● **WHAT IS REQUIRED**: Please copy out the lines in the entries that contain "else".

● **Stored data entries**:
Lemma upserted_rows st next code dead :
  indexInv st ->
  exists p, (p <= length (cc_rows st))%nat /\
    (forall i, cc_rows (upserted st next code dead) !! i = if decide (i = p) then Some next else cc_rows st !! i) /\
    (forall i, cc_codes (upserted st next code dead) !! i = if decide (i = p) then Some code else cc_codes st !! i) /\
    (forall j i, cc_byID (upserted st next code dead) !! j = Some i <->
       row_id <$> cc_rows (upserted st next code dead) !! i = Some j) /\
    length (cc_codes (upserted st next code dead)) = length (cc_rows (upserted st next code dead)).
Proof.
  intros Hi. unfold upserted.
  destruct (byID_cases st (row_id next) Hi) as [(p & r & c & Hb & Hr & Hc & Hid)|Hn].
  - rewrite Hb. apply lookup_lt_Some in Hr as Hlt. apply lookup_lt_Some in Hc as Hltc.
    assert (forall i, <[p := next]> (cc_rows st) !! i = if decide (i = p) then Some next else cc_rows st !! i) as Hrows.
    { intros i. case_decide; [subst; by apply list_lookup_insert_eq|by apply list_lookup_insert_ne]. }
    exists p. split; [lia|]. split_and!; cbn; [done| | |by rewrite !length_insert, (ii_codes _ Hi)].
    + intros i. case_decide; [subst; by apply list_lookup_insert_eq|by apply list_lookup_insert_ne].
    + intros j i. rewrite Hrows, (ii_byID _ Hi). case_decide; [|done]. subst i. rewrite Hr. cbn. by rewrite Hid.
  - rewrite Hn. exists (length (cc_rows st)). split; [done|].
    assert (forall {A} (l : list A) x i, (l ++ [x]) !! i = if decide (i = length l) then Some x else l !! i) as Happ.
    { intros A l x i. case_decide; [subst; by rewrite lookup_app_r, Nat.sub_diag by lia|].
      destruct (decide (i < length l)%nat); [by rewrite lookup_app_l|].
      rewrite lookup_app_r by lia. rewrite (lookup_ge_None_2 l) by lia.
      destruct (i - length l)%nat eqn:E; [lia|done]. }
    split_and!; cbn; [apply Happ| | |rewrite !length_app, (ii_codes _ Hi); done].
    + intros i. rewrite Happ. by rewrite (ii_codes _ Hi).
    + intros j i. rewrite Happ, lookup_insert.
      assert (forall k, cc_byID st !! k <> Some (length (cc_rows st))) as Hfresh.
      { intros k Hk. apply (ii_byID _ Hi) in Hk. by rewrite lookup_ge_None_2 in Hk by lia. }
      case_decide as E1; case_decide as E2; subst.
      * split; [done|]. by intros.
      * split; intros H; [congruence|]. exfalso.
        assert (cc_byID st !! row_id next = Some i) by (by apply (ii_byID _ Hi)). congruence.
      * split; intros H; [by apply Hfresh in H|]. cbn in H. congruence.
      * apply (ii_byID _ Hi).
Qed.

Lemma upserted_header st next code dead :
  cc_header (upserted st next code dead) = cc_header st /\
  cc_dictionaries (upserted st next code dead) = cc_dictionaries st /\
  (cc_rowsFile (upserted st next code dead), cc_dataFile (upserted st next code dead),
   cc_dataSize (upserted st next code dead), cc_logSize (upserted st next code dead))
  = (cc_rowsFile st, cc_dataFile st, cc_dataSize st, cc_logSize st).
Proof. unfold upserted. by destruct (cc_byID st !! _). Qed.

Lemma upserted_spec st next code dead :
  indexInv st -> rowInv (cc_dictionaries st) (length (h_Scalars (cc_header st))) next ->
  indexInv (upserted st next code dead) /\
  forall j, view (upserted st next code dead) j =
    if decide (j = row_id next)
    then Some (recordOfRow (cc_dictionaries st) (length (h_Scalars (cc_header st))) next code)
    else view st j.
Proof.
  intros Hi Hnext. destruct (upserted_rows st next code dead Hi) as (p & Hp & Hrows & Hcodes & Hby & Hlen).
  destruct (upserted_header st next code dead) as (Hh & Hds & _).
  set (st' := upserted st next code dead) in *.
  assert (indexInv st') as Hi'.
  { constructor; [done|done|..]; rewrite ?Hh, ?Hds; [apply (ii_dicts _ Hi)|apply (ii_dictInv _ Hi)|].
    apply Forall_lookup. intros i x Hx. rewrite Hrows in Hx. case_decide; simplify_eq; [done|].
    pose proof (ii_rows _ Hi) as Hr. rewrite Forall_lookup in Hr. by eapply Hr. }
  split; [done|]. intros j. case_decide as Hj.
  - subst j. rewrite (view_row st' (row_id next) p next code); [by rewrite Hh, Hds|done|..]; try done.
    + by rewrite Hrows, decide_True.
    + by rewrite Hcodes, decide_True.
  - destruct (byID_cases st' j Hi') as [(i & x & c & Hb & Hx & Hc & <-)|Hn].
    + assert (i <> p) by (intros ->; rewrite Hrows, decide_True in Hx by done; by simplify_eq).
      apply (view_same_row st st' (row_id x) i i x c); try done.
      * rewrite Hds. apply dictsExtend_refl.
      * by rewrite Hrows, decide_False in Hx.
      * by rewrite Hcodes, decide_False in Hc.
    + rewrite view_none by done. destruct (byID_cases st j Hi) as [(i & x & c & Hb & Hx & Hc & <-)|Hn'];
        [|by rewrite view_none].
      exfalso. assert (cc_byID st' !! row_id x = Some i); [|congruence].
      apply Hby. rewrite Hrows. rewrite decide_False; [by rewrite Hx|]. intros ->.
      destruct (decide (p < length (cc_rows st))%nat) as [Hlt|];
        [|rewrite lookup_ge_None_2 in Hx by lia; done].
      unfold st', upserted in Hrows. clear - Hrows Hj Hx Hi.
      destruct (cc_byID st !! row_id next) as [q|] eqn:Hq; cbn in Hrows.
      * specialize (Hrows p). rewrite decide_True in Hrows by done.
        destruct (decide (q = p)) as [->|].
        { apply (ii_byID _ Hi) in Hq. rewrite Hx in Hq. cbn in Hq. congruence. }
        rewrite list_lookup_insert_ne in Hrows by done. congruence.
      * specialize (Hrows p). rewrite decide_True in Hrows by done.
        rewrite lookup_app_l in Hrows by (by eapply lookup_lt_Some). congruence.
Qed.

● **TASK RESPONSE**:
    (forall i, cc_rows (upserted st next code dead) !! i = if decide (i = p) then Some next else cc_rows st !! i) /\
    (forall i, cc_codes (upserted st next code dead) !! i = if decide (i = p) then Some code else cc_codes st !! i) /\
    assert (forall i, <[p := next]> (cc_rows st) !! i = if decide (i = p) then Some next else cc_rows st !! i) as Hrows.
    assert (forall {A} (l : list A) x i, (l ++ [x]) !! i = if decide (i = length l) then Some x else l !! i) as Happ.
    else view st j.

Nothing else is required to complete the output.